Collected data
=== Section Start ===

Definition _load_index : M unit :=
  try_except
    (s <- get_self ;;
     index_there <- exists_ (index_path s) ;;
     metadata_there <- exists_ (metadata_path s) ;;
     if index_there && metadata_there then
       ix <- read_index (index_path s) ;;
       modify_self (set_index ix) ;;;
       data <- pickle_load (metadata_path s) ;;
       match data with
       | POther => raise AttributeError
       | PDict p_metadata p_texts p_model_name =>
           modify_self (set_metadata (default [] p_metadata)) ;;;
           modify_self (set_texts (default [] p_texts)) ;;;
           let saved_model := default (model_name s) p_model_name in
           (if bool_decide (saved_model ≠ model_name s)
            then logger WARNING ("Model mismatch: saved=" +:+ saved_model
                                 +:+ ", current=" +:+ model_name s)
            else ret tt) ;;;
           s' <- get_self ;;
           logger INFO ("Loaded vector index with "
                        +:+ pretty (ntotal (index s')) +:+ " vectors")
       end
     else logger INFO "No existing index found, starting fresh")
    (fun e =>
       logger ERROR ("Error loading index: " +:+ str_exn e) ;;;
       logger INFO "Starting with fresh index" ;;;
       s <- get_self ;;
       modify_self (set_index (new (dimension s))) ;;;
       modify_self (set_metadata []) ;;;
       modify_self (set_texts [])).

=== Section End ===

### [Exercise directions]
The answer must be every line from the entries above that holds the string "fresh".

### [Result of the task]
     else logger INFO "No existing index found, starting fresh")
       logger INFO "Starting with fresh index" ;;;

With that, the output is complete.